„Sündteure Mitgift“

NÖ: Schwarz-Blau beschließt Corona-Rückzahlungen

Niederösterreich
25.05.2023 18:55

Der Covid-Fonds ist am Donnerstag im niederösterreichischen Landtag mit den Stimmen von Schwarz-Blau beschlossen worden. SPÖ, Grüne und NEOS sahen in der 31,3 Millionen Euro schweren Unterstützung eine „Mitgift“ bzw. „Morgengabe“ der Volkspartei an die Freiheitlichen und einen „Blankoscheck“. Bemängelt wurden vorerst fehlende Richtlinien und eine unklare Herkunft der Mittel. 

„Alle verfassungswidrigen Strafen werden von Amts wegen zurückbezahlt“, kündigte FPÖ-Landesparteichef Udo Landbauer bereits in der Vorwoche an. Es gehe um rund 700 Strafen mit einer Gesamtsumme von etwa 200.000 Euro in Niederösterreich, die vom Verfassungsgerichtshof aufgehoben wurden, sagte Landeshauptfrau Johanna Mikl-Leitner (ÖVP).

0,7% des Corona-Fonds für Rückzahlungen
Für die Rückzahlungen werden ihr zufolge maximal 0,7 Prozent des Fonds aufgewendet. Der Rest gehe an „Menschen, die durch die Pandemie Schäden erfahren haben“, etwa zur Behandlung von Long Covid, für Mehraufwendungen durch Home-Schooling oder Nachhilfeunterricht.

„Sündteure Mitgift“
SPÖ-Klubobmann Hannes Weninger bezeichnete den Corona-Fonds am Donnerstag als „sündteure Mitgift der ÖVP für die FPÖ“, für die nicht der Brautvater, sondern der niederösterreichische Steuerzahler aufkommen müsse.
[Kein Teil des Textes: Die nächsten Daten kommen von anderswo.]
(** [pathWithin]: whether [path] is [directory] or below it. *)
Definition pathWithin (directory path : bytes) : bool :=
  match Rel directory path with Some relative => beq relative dot || IsLocal relative | None => false end.

(** The loop of [ValidateNFSShares]: [previous] are the shares before the
    [i]-th, [names] their names. *)
Fixpoint validateShares (i : nat) (previous shares : list NFSShare) (names : gset bytes) : checked unit :=
  match shares with
  | [] => Ok tt
  | share :: rest =>
      if negb (nfsSharePattern (sh_Name share)) then Err (ErrShareName i)
      else if bool_decide (sh_Name share ∈ names) then Err (ErrShareDuplicate i)
      else if negb (IsAbs (sh_Path share)) || ContainsByte (sh_Path share) 0 then Err (ErrSharePath i)
      else if existsb (fun p => pathWithin (sh_Path p) (sh_Path share) || pathWithin (sh_Path share) (sh_Path p)) previous
      then Err (ErrShareOverlap i)
      else validateShares (S i) (previous ++ [share]) rest ({[sh_Name share]} ∪ names)
  end.

Definition ValidateNFSShares (shares : list NFSShare) : checked unit := validateShares 0 [] shares ∅.

(** ** LDAP *)

(** [ldapNamePattern]: ^[A-Za-z_][A-Za-z0-9_.-]{0,63}$ *)
Definition ldapNamePattern (name : bytes) : bool :=
  match name with
  | [] => false
  | c :: rest => ((alnum c && negb ((48 <=? c) && (c <=? 57))) || (c =? 95))
      && forallb (fun c => alnum c || (c =? 95) || (c =? DOT) || (c =? HYPHEN)) rest && (len rest <=? 63)
  end.

(** [bcryptHashPattern]: ^\$2[aby]\$[0-9]{2}\$[./A-Za-z0-9]{53}$ *)
Definition bcryptHashPattern (hash : bytes) : bool :=
  match hash with
  | d1 :: two :: v :: d2 :: c1 :: c2 :: d3 :: rest =>
      (d1 =? 36) && (two =? 50) && ((v =? 97) || (v =? 98) || (v =? 121)) && (d2 =? 36)
      && isDigit c1 && isDigit c2 && (d3 =? 36)
      && (len rest =? 53) && forallb (fun c => alnum c || (c =? DOT) || (c =? 47)) rest
  | _ => false
  end.

Definition validateLDAPListen (value : bytes) : bool :=
  match SplitHostPort value with
  | None => false
  | Some (host, portText) =>
      let host := if beq host [] then str "0.0.0.0" else host in
      match ParseAddr host with
      | None => false
      | Some addr =>
          if negb (beq (addr_zone addr) []) then false
          else
            let unicast := IsGlobalUnicast addr || IsLoopback addr in
            if negb unicast && negb (IsUnspecified addr) then false
            else match ParseUint portText 16 with
                 | None => false
                 | Some port => negb ((port =? 0) && negb (IsLoopback addr))
                 end
      end
  end.
(** [file.Readdir] of file number [k]. *)
Definition file_Readdir (k : nat) (fl : file) (n : Z) : St world (list fileInfo * option oserr) := fun w =>
  match f_fd fl with
  | None =>
      if (f_offset fl =? length (f_entries fl))%nat && (0 <? n) then (([], Some EOF), w)
      else
        let total := length (f_entries fl) in
        let end_ := if (0 <? n) && (Z.of_nat (f_offset fl) + n <? Z.of_nat total)
                    then (f_offset fl + Z.to_nat n)%nat else total in
        ((take (end_ - f_offset fl) (drop (f_offset fl) (f_entries fl)), None),
         with_files (<[k := mkFile None (f_name fl) (f_readOnly fl) (f_entries fl) end_]> (w_files w)) w)
  | Some fd =>
      let all := n <=? 0 in
      let '((infos, err), w) := call (FReaddir fd (if all then maxHandles + 1 else n)) w in
      let err := match err with Some EOF => if all then None else Some EOF | _ => err end in
      if maxHandles <? len infos then (([], Some ENFILE), w)
      else
        let '(r, w) := wrapEntries (f_name fl) (f_readOnly fl) infos [] w in
        match r with Err e => (([], Some e), w) | Ok entries => ((entries, err), w) end
  end.

End filesystem.

(** ** Starting *)

(** [openFilesystem], from the shares with their symlinks resolved ([None] when
    one does not resolve) and the roots that open. *)
Definition openFilesystem (shares : list NFSShare) (EvalSymlinks : bytes -> option bytes) (OpenRoot : bytes -> bool)
    (now : time) : option filesystem :=
  match mapM (fun s => p ← EvalSymlinks (sh_Path s); Some (mkShare (sh_Name s) p (sh_ReadOnly s))) shares with
  | None => None
  | Some resolved =>
      match ValidateNFSShares resolved with
      | Err _ => None
      | Ok _ =>
          if negb (forallb (fun s => OpenRoot (sh_Path s)) resolved) then None
          else Some (mkFilesystem
                 (fold_left (fun m s => <[sh_Name s := mkExport (sh_Name s) (sh_Path s) (sh_ReadOnly s)]> m) resolved ∅)
                 ∅ ∅ [] now)
      end
  end.

(** [New]: the address is a specific unicast IPv4 listener and the shares are
    valid. *)
Definition New_nfs (address : bytes) (shares : list NFSShare) : bool :=
  match ParseAddrPort address with
  | Some (Addr4 v, port) =>
      (IsGlobalUnicast4 v || IsLoopback4 v) && negb ((port =? 0) && negb (IsLoopback4 v)) && is_ok (ValidateNFSShares shares)
  | _ => false
  end.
Morgengabe der ÖVP an die FPÖ
Ähnlich äußerten sich NEOS-Abgeordneter Helmut Hofer-Gruber und die Grüne Klubobfrau Helga Krismer, die eine „Morgengabe der ÖVP an die Freiheitliche Partei, damit diese Koalition starten konnte“, ortete. Die pinke Mandatarin Edith Kollermann sprach sich zwar für die geplante Rückzahlung verfassungswidriger Corona-Strafen aus, sah aber insgesamt einen „Fonds, der vor unklaren, schwammigen Formulierungen und fehlenden Legaldefinitionen nur so strotzt“ und einen „intransparenten, sehr schlecht gemachten Entwurf“.

„Blankoscheck“
Die Richtlinien seien zur Beschlussfassung vorzulegen, betonte Kollermann. Die Details sollen noch von der Landesregierung ausgearbeitet werden. Einem „Blankoscheck“ werde man jedenfalls nicht zustimmen, waren sich Kollermann und Krismer einig. Die Frage nach der Herkunft der Mittel konnte laut Grünen und NEOS im zuständigen Ausschuss nicht beantwortet werden. „Wir lehnen diesen kuriosen Fonds aus tiefster Überzeugung ab“, hielt SPÖ-Klubchef Weninger fest.

FPÖ: „Herzstück der Versöhnung“
FPÖ-Klubobmann Reinhard Teufel verwies auf die Absicht, „Gräben zuzuschütten“, und bezeichnete die Unterstützung als „Herzstück der Versöhnung“. Mit dem „Covid-Hilfsfonds für Corona-Folgen“ sollen u. a. pandemiebedingte Therapien und Nachhilfe sowie Vereine unterstützt werden. Der Schwerpunkt liege auf Kindern, Jugendlichen und Familien, betonte FPÖ-Abgeordneter Richard Punz: „Heute schlägt die Stunde der Gerechtigkeit und es wird für ein Stück echte Veränderung in Niederösterreich gesorgt.“ Ziel des Fonds sei es, Schäden abzudecken und zu lindern, erklärte ÖVP-Abgeordneter Franz Dinhobl.